> **Exercise details**:
In the records that follow, the lines from the one containing "intro HF. unfold P_i_given_x_mean." to the one containing "[[0, 1]], never", inclusive, are to be given again exactly.
** Opening Excerpted records block **
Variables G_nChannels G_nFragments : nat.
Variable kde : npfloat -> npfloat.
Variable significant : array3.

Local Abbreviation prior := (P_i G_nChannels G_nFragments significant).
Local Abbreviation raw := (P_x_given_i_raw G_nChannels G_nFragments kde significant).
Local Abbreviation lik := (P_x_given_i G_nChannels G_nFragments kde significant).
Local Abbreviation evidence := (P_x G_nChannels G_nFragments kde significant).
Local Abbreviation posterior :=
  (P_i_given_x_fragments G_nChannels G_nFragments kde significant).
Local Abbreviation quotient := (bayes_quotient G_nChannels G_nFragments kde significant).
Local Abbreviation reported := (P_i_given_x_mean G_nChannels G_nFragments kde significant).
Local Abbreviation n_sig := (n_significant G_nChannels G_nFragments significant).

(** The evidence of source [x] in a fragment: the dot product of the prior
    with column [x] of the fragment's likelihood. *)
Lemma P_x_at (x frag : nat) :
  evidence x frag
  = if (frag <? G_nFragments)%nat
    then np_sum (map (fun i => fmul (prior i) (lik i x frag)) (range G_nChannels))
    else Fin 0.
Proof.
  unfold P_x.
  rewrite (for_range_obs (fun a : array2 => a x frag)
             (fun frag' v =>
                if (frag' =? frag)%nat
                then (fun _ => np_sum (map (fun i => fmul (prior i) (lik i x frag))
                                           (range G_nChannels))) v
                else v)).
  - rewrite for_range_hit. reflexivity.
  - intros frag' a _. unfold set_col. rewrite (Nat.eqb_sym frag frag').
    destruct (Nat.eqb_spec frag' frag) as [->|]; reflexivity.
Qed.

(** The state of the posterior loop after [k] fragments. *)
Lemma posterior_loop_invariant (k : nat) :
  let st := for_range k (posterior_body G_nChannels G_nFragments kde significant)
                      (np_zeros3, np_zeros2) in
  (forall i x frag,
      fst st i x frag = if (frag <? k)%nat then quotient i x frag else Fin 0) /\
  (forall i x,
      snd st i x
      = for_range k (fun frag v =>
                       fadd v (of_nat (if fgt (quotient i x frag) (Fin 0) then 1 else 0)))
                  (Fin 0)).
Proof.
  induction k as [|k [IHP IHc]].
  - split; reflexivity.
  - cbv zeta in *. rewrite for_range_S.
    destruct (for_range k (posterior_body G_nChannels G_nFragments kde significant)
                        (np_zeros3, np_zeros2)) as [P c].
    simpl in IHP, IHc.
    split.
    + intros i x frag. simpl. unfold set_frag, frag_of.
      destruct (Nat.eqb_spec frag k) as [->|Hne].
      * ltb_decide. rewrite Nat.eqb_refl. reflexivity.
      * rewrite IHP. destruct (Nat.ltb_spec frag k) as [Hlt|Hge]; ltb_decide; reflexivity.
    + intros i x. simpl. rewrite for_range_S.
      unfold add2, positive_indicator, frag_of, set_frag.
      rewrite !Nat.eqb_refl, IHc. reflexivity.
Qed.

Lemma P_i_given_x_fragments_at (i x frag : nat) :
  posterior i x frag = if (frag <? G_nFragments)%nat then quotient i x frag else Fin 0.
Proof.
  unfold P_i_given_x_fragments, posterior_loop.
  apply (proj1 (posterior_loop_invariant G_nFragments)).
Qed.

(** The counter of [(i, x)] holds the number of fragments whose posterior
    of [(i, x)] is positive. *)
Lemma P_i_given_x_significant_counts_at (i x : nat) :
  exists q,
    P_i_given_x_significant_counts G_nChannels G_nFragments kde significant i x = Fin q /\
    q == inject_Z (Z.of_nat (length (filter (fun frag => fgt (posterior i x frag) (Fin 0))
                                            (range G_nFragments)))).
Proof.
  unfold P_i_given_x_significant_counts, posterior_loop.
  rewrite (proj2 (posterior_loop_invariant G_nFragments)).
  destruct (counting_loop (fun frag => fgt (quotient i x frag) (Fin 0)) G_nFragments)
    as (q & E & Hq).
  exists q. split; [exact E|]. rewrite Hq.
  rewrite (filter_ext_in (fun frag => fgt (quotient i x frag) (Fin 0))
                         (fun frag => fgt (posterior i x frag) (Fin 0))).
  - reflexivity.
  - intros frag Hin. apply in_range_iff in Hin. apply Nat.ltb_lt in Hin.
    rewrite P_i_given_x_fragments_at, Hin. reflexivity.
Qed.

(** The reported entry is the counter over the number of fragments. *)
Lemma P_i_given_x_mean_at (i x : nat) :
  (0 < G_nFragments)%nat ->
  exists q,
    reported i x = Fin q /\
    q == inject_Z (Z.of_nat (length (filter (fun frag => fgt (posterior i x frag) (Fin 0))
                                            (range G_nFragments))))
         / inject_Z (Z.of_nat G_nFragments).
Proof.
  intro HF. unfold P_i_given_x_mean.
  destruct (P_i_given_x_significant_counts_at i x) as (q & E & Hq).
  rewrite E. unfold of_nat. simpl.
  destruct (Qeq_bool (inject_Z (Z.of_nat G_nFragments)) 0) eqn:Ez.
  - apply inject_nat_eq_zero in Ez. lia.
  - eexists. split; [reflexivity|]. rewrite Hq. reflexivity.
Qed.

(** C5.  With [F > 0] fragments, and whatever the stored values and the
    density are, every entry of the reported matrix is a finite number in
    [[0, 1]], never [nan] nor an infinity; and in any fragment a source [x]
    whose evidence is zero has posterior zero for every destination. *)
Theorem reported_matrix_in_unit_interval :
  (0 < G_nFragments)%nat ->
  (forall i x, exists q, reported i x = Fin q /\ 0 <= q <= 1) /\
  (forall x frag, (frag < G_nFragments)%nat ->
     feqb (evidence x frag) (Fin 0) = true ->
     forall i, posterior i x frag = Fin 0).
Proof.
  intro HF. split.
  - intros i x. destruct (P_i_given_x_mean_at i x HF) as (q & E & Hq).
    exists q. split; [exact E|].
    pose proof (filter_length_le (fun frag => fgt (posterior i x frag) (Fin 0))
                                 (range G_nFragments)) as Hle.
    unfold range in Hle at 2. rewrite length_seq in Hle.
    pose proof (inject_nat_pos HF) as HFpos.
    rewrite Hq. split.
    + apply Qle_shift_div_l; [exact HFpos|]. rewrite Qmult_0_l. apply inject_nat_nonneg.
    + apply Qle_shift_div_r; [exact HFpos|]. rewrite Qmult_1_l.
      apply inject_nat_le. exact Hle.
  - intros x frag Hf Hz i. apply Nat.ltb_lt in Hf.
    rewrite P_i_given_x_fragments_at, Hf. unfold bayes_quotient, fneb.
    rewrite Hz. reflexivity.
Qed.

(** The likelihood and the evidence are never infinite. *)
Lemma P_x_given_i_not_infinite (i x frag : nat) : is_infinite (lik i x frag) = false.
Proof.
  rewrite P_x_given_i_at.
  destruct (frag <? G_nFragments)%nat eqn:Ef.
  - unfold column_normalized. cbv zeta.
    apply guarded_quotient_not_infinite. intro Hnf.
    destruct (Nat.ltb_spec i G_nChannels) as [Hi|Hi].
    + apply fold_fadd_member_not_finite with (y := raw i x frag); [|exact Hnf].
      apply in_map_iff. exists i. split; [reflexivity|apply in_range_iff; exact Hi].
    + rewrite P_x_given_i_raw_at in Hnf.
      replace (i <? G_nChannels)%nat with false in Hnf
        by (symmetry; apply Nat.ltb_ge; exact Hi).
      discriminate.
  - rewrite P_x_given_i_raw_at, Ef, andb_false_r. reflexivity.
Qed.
** Closing Excerpted records block **
> **Expected answer**:
  intro HF. unfold P_i_given_x_mean.
  destruct (P_i_given_x_significant_counts_at i x) as (q & E & Hq).
  rewrite E. unfold of_nat. simpl.
  destruct (Qeq_bool (inject_Z (Z.of_nat G_nFragments)) 0) eqn:Ez.
  - apply inject_nat_eq_zero in Ez. lia.
  - eexists. split; [reflexivity|]. rewrite Hq. reflexivity.
Qed.

(** C5.  With [F > 0] fragments, and whatever the stored values and the
    density are, every entry of the reported matrix is a finite number in
    [[0, 1]], never [nan] nor an infinity; and in any fragment a source [x]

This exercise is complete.